Die OSG-Arthrodese wird empfohlen, wenn andere Behandlungen keine ausreichende Linderung mehr bringen. Typische Indikationen sind:
- Fortgeschrittene Sprunggelenksarthrose (Omarthrose / Gonarthrose des OSG): Schwerer Knorpelverschleiß im oberen Sprunggelenk
- Posttraumatische Arthrose: Arthrose nach früheren Verletzungen wie Knöchelbruch oder Bänderrissen
- Rheumatoide Arthritis mit schwerem Gelenkbefall
- Chronische Instabilität des Sprunggelenks
- Avasaskuläre Nekrose des Sprungbeins (Ernährungsstörung des Knochens)
- Fehlstellungen und Deformitäten des Fußes
Ablauf der Operation
Der Eingriff wird in der Regel unter Vollnarkose oder Spinalanästhesie durchgeführt. Der Chirurg entfernt den verbliebenen Knorpel aus dem Gelenk und bringt die Knochenoberflächen in eine optimale Position. Anschließend werden die Knochen mit speziellen Schrauben, Nägeln oder Platten fixiert, bis sie miteinander verwachsen sind.
Operative Techniken
- Arthroskopische Arthrodese: Minimal-invasiv mit kleinen Hautschnitten und einer Kamera
- Offene Arthrodese: Klassischer größerer Schnitt, oft bei komplexeren Fällen
- Arthrodese mit Marknagel: Verwendung eines speziellen Nagels, der durch Ferse, Sprungbein und Schienbein verläuft
Nachbehandlung und Heilungsverlauf
Nach der Operation ist eine Ruhigstellung des Fußes für mehrere Wochen notwendig. Der typische Heilungsverlauf sieht folgendermaßen aus:
- 0–6 Wochen: Entlastung des operierten Fußes, Verwendung von Geh-Orthesen oder Gehgips
- 6–12 Wochen: Zunehmende Belastung unter physiotherapeutischer Begleitung
- 3–6 Monate: Vollständige Knochenkonsolidierung und Wiederaufnahme des Alltags
Physiotherapie ist ein wichtiger Bestandteil der Rehabilitation, um die Muskulatur zu kräftigen und die Gehfähigkeit wiederherzustellen.
Chancen und Risiken
Vorteile
- Deutliche bis vollständige Schmerzreduktion
- Wiederherstellung der Standfestigkeit und Gehfähigkeit
- Langfristig stabile Ergebnisse
Mögliche Risiken und Komplikationen
- Ausbleibende Knochenverbindung (Pseudarthrose): Die Knochen verwachsen nicht vollständig
- Infektionen an der Operationswunde
- Nerven- oder Gefäßverletzungen
- Thrombosen (Blutgerinnsel)
- Mehrbelastung der Nachbargelenke: Durch die Versteifung können angrenzende Gelenke (z. B. unteres Sprunggelenk) stärker beansprucht werden
- Schmerzen durch das Implantat (Schrauben, Platten)

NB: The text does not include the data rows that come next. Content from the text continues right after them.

(* ===== verification/Rocks.v ===== *)
(** * RocksDB with user-defined timestamps (github.com/linxGnu/grocksdb)

    What the version database uses of RocksDB, as an interface: a default column family and one
    whose keys carry a timestamp.  A write batch is atomic; a read at a timestamp sees for each
    key the newest entry that is not newer, unless it is a deletion; an iterator walks over the
    keys that such a read sees, in their order.  [mem_rocks] is an implementation in memory. *)

From Stdlib Require Import Strings.Byte ZArith Lia.
From stdpp Require Import base gmap list numbers strings sorting.
From S2P Require Import Prelude Binary State.
Local Open Scope Z_scope.

(** Timestamps are eight little-endian bytes. *)
Inductive batch_op :=
| Put (key value : bytes)
| PutCFWithTS (key ts value : bytes)
| DeleteCFWithTS (key ts : bytes).

(** ** The contents of the timestamped column family *)

Abbreviation history := (gmap (bytes * Z) (option bytes)).

(** The newest entry of a key at a timestamp; [None] as its value is a deletion. *)
Definition newer (k : bytes) (t : Z) (e : bytes * Z * option bytes) (acc : option (Z * option bytes))
    : option (Z * option bytes) :=
  let '(k', ts, o) := e in
  if bool_decide (k' = k) && (ts <=? t) && match acc with None => true | Some (ts', _) => ts' <? ts end
  then Some (ts, o) else acc.

Definition newest (m : history) (k : bytes) (t : Z) : option (Z * option bytes) :=
  foldr (newer k t) None (map_to_list m).

(** What a read sees: the value and its timestamp. *)
Definition visible (m : history) (k : bytes) (t : Z) : option (bytes * Z) :=
  match newest m k t with Some (ts, Some v) => Some (v, ts) | _ => None end.

Definition apply_op (m : history) (op : batch_op) : history :=
  match op with
  | Put _ _ => m
  | PutCFWithTS k ts v => <[(k, le_get ts) := Some v]> m
  | DeleteCFWithTS k ts => <[(k, le_get ts) := None]> m
  end.

Definition apply_default (m : gmap bytes bytes) (op : batch_op) : gmap bytes bytes :=
  match op with Put k v => <[k := v]> m | _ => m end.

Lemma newest_list_spec (l : list (bytes * Z * option bytes)) k t :
  match foldr (newer k t) None l with
  | Some (ts, o) => (k, ts, o) ∈ l /\ ts <= t /\ forall ts' o', (k, ts', o') ∈ l -> ts' <= t -> ts' <= ts
  | None => forall ts o, (k, ts, o) ∈ l -> t < ts
  end.
Proof.
  induction l as [|[[k' ts] o] l IH]; cbn [foldr].
  { intros ts o H. by apply elem_of_nil in H. }
  unfold newer at 1. case_bool_decide as Hk; [subst k'|]; simpl.
  - destruct (Z.leb_spec ts t) as [Hle|Hlt]; simpl.
    + destruct (foldr _ _ _) as [[ts1 o1]|].
      * destruct IH as (Hin & H1 & Hm). destruct (Z.ltb_spec ts1 ts); (split; [by constructor|]); (split; [done|]);
          intros ts' o' [E|Hin']%elem_of_cons Hle'; [simplify_eq; lia|specialize (Hm _ _ Hin' Hle'); lia|simplify_eq; lia|by eapply Hm].
      * split; [by constructor|]. split; [done|]. intros ts' o' [E|Hin']%elem_of_cons Hle'; [simplify_eq; lia|].
        specialize (IH _ _ Hin'). lia.
    + destruct (foldr _ _ _) as [[ts1 o1]|].
      * destruct IH as (Hin & H1 & Hm). split; [by constructor|]. split; [done|].
        intros ts' o' [E|Hin']%elem_of_cons Hle'; [simplify_eq; lia|by eapply Hm].
      * intros ts' o' [E|Hin']%elem_of_cons; [by simplify_eq|by eapply IH].
  - destruct (foldr _ _ _) as [[ts1 o1]|].
    + destruct IH as (Hin & H1 & Hm). split; [by constructor|]. split; [done|].
      intros ts' o' [E|Hin']%elem_of_cons Hle'; [by simplify_eq|by eapply Hm].
    + intros ts' o' [E|Hin']%elem_of_cons; [by simplify_eq|by eapply IH].
Qed.

Lemma newest_Some m k t ts o :
  newest m k t = Some (ts, o) <->
  m !! (k, ts) = Some o /\ ts <= t /\ forall ts', ts < ts' <= t -> m !! (k, ts') = None.
Proof.
  pose proof (newest_list_spec (map_to_list m) k t) as Hs. fold (newest m k t) in Hs. split.
  - intros E. rewrite E in Hs. destruct Hs as (Hin & Hle & Hm). split; [by apply elem_of_map_to_list in Hin|].
    split; [done|]. intros ts' Hts. destruct (m !! (k, ts')) as [o'|] eqn:Em; [|done].
    apply elem_of_map_to_list in Em. specialize (Hm _ _ Em). lia.
  - intros (Hin & Hle & Hm). destruct (newest m k t) as [[ts1 o1]|].
    + destruct Hs as (Hin1 & Hle1 & Hm1). apply elem_of_map_to_list in Hin1.
      assert (ts1 = ts) as ->; [|by simplify_eq]. pose proof (Hm1 ts o) as Hts. rewrite elem_of_map_to_list in Hts.
      destruct (Z_lt_dec ts ts1) as [Hlt|]; [|specialize (Hts Hin Hle); lia]. by rewrite Hm in Hin1.
    + apply elem_of_map_to_list in Hin. apply Hs in Hin. lia.
Qed.

Lemma newest_None m k t : newest m k t = None -> forall ts, ts <= t -> m !! (k, ts) = None.
Proof.
  intros E ts Hts. pose proof (newest_list_spec (map_to_list m) k t) as Hs. fold (newest m k t) in Hs. rewrite E in Hs.
  destruct (m !! (k, ts)) as [o|] eqn:Em; [|done]. apply elem_of_map_to_list in Em. apply Hs in Em. lia.
Qed.

(** The newest entry of a key depends on the entries of the key only. *)
Lemma newest_ext m m' k t : (forall ts, m' !! (k, ts) = m !! (k, ts)) -> newest m' k t = newest m k t.
Proof. intros E. apply option_eq. intros [ts o]. rewrite !newest_Some, E. by setoid_rewrite E. Qed.

(** The latest write is the newest entry of its key. *)
Lemma newest_insert m k h o k' t :
  (forall ts o', m !! (k, ts) = Some o' -> ts <= h) ->
  newest (<[(k, h) := o]> m) k' t = if bool_decide (k' = k) && (h <=? t) then Some (h, o) else newest m k' t.
Proof.
  intros Hh. case_bool_decide as Hk; [subst k'; destruct (Z.leb_spec h t) as [Hle|Hlt]|]; simpl.
  - apply newest_Some. rewrite lookup_insert_eq. split; [done|]. split; [done|]. intros ts' Hts.
    rewrite lookup_insert_ne by (intros [=]; lia). destruct (m !! (k, ts')) as [o'|] eqn:E; [|done].
    apply Hh in E. lia.
  - apply option_eq. intros [ts o1]. rewrite !newest_Some. split; intros (E & Hle & Hm).
    + rewrite lookup_insert_ne in E by (intros [=]; lia). split; [done|]. split; [done|]. intros ts' Hts.
      specialize (Hm _ Hts). by rewrite lookup_insert_ne in Hm by (intros [=]; lia).
    + rewrite lookup_insert_ne by (intros [=]; lia). split; [done|]. split; [done|]. intros ts' Hts.
      rewrite lookup_insert_ne by (intros [=]; lia). by apply Hm.
  - apply option_eq. intros [ts o1]. rewrite !newest_Some.
    assert (Hne : forall ts, <[(k, h):=o]> m !! (k', ts) = m !! (k', ts)) by (intros; by rewrite lookup_insert_ne by congruence).
    rewrite Hne. setoid_rewrite Hne. done.
Qed.

(** ** The interface *)

Class RocksOps (DB Iter : Type) := {
  db_Write : list batch_op -> SE DB unit;
  db_GetBytes : DB -> bytes -> res (option bytes);
  (** The value if there is one, and its timestamp. *)
  db_GetCFWithTS : DB -> bytes -> bytes -> res (option bytes * bytes);
  db_NewIteratorCF : DB -> bytes -> Iter;
  (** [OpenDbAndTrimHistory] *)
  db_TrimHistory : DB -> bytes -> DB;
  it_SeekToFirst : Iter -> Iter;
  it_SeekToLast : Iter -> Iter;
  it_Seek : bytes -> Iter -> Iter;
  it_Next : Iter -> Iter;
  it_Prev : Iter -> Iter;
  it_Valid : Iter -> bool;
  it_Err : Iter -> option error;
  it_Key : Iter -> bytes;
  it_Value : Iter -> bytes;
  it_Timestamp : Iter -> bytes
}.

(** An entry that a read at the timestamp of the iterator sees. *)
Record ientry := { ie_key : bytes; ie_value : bytes; ie_ts : Z }.

Definition lists (m : history) (t : Z) (l : list ientry) : Prop :=
  StronglySorted bytes_lt (ie_key <$> l) /\ forall e, e ∈ l <-> visible m (ie_key e) t = Some (ie_value e, ie_ts e).

(** The index of the first key that is not smaller. *)
Fixpoint seek_index (k : bytes) (l : list ientry) : nat :=
  match l with
  | [] => O
  | e :: l => if ltb (ie_key e) k then S (seek_index k l) else O
  end.

Definition index_of {A} (l : list A) (i : nat) : option nat := if (i <? length l)%nat then Some i else None.

Class RocksLaws DB Iter `{RocksOps DB Iter} := {
  (** The contents of the two column families. *)
  db_default : DB -> gmap bytes bytes;
  db_entries : DB -> history;
  (** The entries an iterator walks over, and where it is. *)
  it_list : Iter -> list ientry;
  it_pos : Iter -> option nat;

  Write_atomic : forall batch db,
    (exists db', db_Write batch db = (db', Ok tt) /\ db_default db' = foldl apply_default (db_default db) batch /\
      db_entries db' = foldl apply_op (db_entries db) batch) \/
    (exists db' e, db_Write batch db = (db', Err e) /\ db_default db' = db_default db /\ db_entries db' = db_entries db);
  GetBytes_lookup : forall db k, db_GetBytes db k = Ok (db_default db !! k);
  GetCF_visible : forall db ts k, exists ts', db_GetCFWithTS db ts k = Ok (fst <$> visible (db_entries db) k (le_get ts), ts') /\
    forall v t, visible (db_entries db) k (le_get ts) = Some (v, t) -> ts' = le_u64 t;
  (** The histories newer than the timestamp go; the default column family has none. *)
  TrimHistory_entries : forall db ts, db_entries (db_TrimHistory db ts) = filter (fun e => e.1.2 <= le_get ts) (db_entries db);
  TrimHistory_default : forall db ts, db_default (db_TrimHistory db ts) = db_default db;

  NewIterator_lists : forall db ts, lists (db_entries db) (le_get ts) (it_list (db_NewIteratorCF db ts));
  SeekToFirst_list : forall it, it_list (it_SeekToFirst it) = it_list it;
  SeekToFirst_pos : forall it, it_pos (it_SeekToFirst it) = index_of (it_list it) 0;
  SeekToLast_list : forall it, it_list (it_SeekToLast it) = it_list it;
  SeekToLast_pos : forall it, it_pos (it_SeekToLast it) = index_of (it_list it) (pred (length (it_list it)));
  Seek_list : forall k it, it_list (it_Seek k it) = it_list it;
  Seek_pos : forall k it, it_pos (it_Seek k it) = index_of (it_list it) (seek_index k (it_list it));
  Next_list : forall it, it_list (it_Next it) = it_list it;
  Next_pos : forall it i, it_pos it = Some i -> it_pos (it_Next it) = index_of (it_list it) (S i);
  Prev_list : forall it, it_list (it_Prev it) = it_list it;
  Prev_pos : forall it i, it_pos it = Some i -> it_pos (it_Prev it) = match i with O => None | S i => Some i end;
  Valid_pos : forall it, it_Valid it = bool_decide (is_Some (it_pos it));
  Err_none : forall it, it_Err it = None;
  entry_at : forall it i e, it_pos it = Some i -> it_list it !! i = Some e ->
    it_Key it = ie_key e /\ it_Value it = ie_value e /\ it_Timestamp it = le_u64 (ie_ts e)
}.

(** ** An implementation in memory *)

Record memDB := { mem_default : gmap bytes bytes; mem_entries : history }.
Record memIter := { mi_list : list ientry; mi_pos : option nat }.

Definition mem_empty : memDB := {| mem_default := ∅; mem_entries := ∅ |}.

(** The keys of [l] that a read sees. *)
Definition see_keys (m : history) (t : Z) (l : list (bytes * Z * option bytes)) : list (bytes * (bytes * Z)) :=
  foldr (fun e acc => match visible m e.1.1 t with Some vt => kv_insert e.1.1 vt acc | None => acc end) [] l.

Definition mem_list (m : history) (t : Z) : list ientry :=
  (fun x => {| ie_key := x.1; ie_value := x.2.1; ie_ts := x.2.2 |}) <$> see_keys m t (map_to_list m).

Definition mem_move (it : memIter) (pos : option nat) : memIter := {| mi_list := mi_list it; mi_pos := pos |}.
Definition mem_entry (it : memIter) : option ientry := mi_pos it ≫= fun i => mi_list it !! i.

#[export] Instance mem_rocks : RocksOps memDB memIter := {|
  db_Write batch db := ({| mem_default := foldl apply_default (mem_default db) batch;
                           mem_entries := foldl apply_op (mem_entries db) batch |}, Ok tt);
  db_GetBytes db k := Ok (mem_default db !! k);
  db_GetCFWithTS db ts k := let o := visible (mem_entries db) k (le_get ts) in
    Ok (fst <$> o, match o with Some (_, t) => le_u64 t | None => [] end);
  db_NewIteratorCF db ts := {| mi_list := mem_list (mem_entries db) (le_get ts); mi_pos := None |};
  db_TrimHistory db ts := {| mem_default := mem_default db;
                             mem_entries := filter (fun e => e.1.2 <= le_get ts) (mem_entries db) |};
  it_SeekToFirst it := mem_move it (index_of (mi_list it) 0);
  it_SeekToLast it := mem_move it (index_of (mi_list it) (pred (length (mi_list it))));
  it_Seek k it := mem_move it (index_of (mi_list it) (seek_index k (mi_list it)));
  it_Next it := mem_move it (mi_pos it ≫= fun i => index_of (mi_list it) (S i));
  it_Prev it := mem_move it (mi_pos it ≫= fun i => match i with O => None | S i => Some i end);
  it_Valid it := bool_decide (is_Some (mi_pos it));
  it_Err it := None;
  it_Key it := match mem_entry it with Some e => ie_key e | None => [] end;
  it_Value it := match mem_entry it with Some e => ie_value e | None => [] end;
  it_Timestamp it := match mem_entry it with Some e => le_u64 (ie_ts e) | None => [] end
|}.

Lemma see_keys_spec m t l :
  kv_sorted (see_keys m t l) /\
  forall k, kv_lookup k (see_keys m t l) = if bool_decide (k ∈ (fun e => e.1.1) <$> l) then visible m k t else None.
Proof.
  induction l as [|e l [Hs Hl]]; cbn [see_keys foldr]; [split; [constructor|]; intros k; by rewrite bool_decide_false by (by intros ?%elem_of_nil)|].
  fold (see_keys m t l). destruct (visible m e.1.1 t) as [vt|] eqn:E.
  - split; [by apply kv_insert_sorted|]. intros k. rewrite kv_lookup_insert by done. case_decide as Hk.
    + subst k. rewrite E. by rewrite bool_decide_true by (by left).
    + rewrite Hl. rewrite (bool_decide_ext (k ∈ (fun e => e.1.1) <$> e :: l) (k ∈ (fun e => e.1.1) <$> l)); [done|].
      cbn [fmap list_fmap]. rewrite elem_of_cons. naive_solver.
  - split; [done|]. intros k. rewrite Hl. cbn [fmap list_fmap]. case_bool_decide as H1; case_bool_decide as H2; try done.
    + destruct H2. by right.
    + apply elem_of_cons in H2 as [->|?]; [by rewrite E|done].
Qed.

Lemma visible_key m k t vt : visible m k t = Some vt -> k ∈ (fun e => e.1.1) <$> map_to_list m.
Proof.
  unfold visible. destruct (newest m k t) as [[ts o]|] eqn:E; [|done]. intros _.
  apply newest_Some in E as (E & _). apply elem_of_map_to_list in E. apply list_elem_of_fmap. by exists (k, ts, o).
Qed.

Lemma mem_list_lists m t : lists m t (mem_list m t).
Proof.
  destruct (see_keys_spec m t (map_to_list m)) as [Hs Hl]. unfold lists, mem_list. split.
  - rewrite <- list_fmap_compose. done.
  - intros [k v ts]. cbn [ie_key ie_value ie_ts].
    assert (Hv : visible m k t = kv_lookup k (see_keys m t (map_to_list m))).
    { rewrite Hl. case_bool_decide as Hk; [done|]. destruct (visible m k t) as [vt|] eqn:E; [|done].
      by apply visible_key in E. }
    rewrite Hv, <- kv_elem_lookup by done. rewrite list_elem_of_fmap. split.
    + intros ([k' [v' ts']] & E & Hin). by simplify_eq/=.
    + intros Hin. by exists (k, (v, ts)).
Qed.

#[export] Program Instance mem_rocks_laws : RocksLaws memDB memIter := {|
  db_default := mem_default; db_entries := mem_entries; it_list := mi_list; it_pos := mi_pos |}.
Next Obligation. intros batch db. left. by eexists. Qed.
Next Obligation. done. Qed.
Next Obligation. intros db ts k. eexists. split; [done|]. by intros v t ->. Qed.
Next Obligation. done. Qed.
Next Obligation. done. Qed.
Next Obligation. intros. apply mem_list_lists. Qed.
Next Obligation. done. Qed.
Next Obligation. done. Qed.
Next Obligation. done. Qed.
Next Obligation. done. Qed.
Next Obligation. done. Qed.
Next Obligation. done. Qed.
Next Obligation. done. Qed.
Next Obligation. intros it i Hi. cbn. by rewrite Hi. Qed.
Next Obligation. done. Qed.
Next Obligation. intros it i Hi. cbn. by rewrite Hi. Qed.
Next Obligation. done. Qed.
Next Obligation. done. Qed.
Next Obligation. intros it i e Hi He. cbn. unfold mem_entry. rewrite Hi. cbn [mbind option_bind]. by rewrite He. Qed.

OSG-Arthrodese vs. Sprunggelenksendoprothese
Als Alternative zur Arthrodese steht bei bestimmten Patienten die Sprunggelenksendoprothese (künstliches Sprunggelenk) zur Verfügung. Während die Endoprothese die Beweglichkeit des Gelenks erhält, bietet die Arthrodese mehr Stabilität und ist für körperlich aktive oder jüngere Patienten sowie bei komplexen Fehlstellungen oft die bevorzugte Methode. Die Wahl des Verfahrens hängt von Alter, Aktivitätsniveau, Knochenqualität und dem Ausmaß der Schädigung ab.
Quellen
- Zwipp H, Rammelt S. OSG-Arthrodese. In: Fußchirurgie. Thieme Verlag, 2. Auflage, Stuttgart 2020.
- Coester LM et al. – Long-term results following ankle arthrodesis for post-traumatic arthritis. Journal of Bone and Joint Surgery, 2001; 83(2): 219–228. PubMed PMID: 11216685.
- Deutsche Gesellschaft für Orthopädie und Unfallchirurgie (DGOU) – Leitlinien zur Behandlung der Sprunggelenksarthrose. www.awmf.org.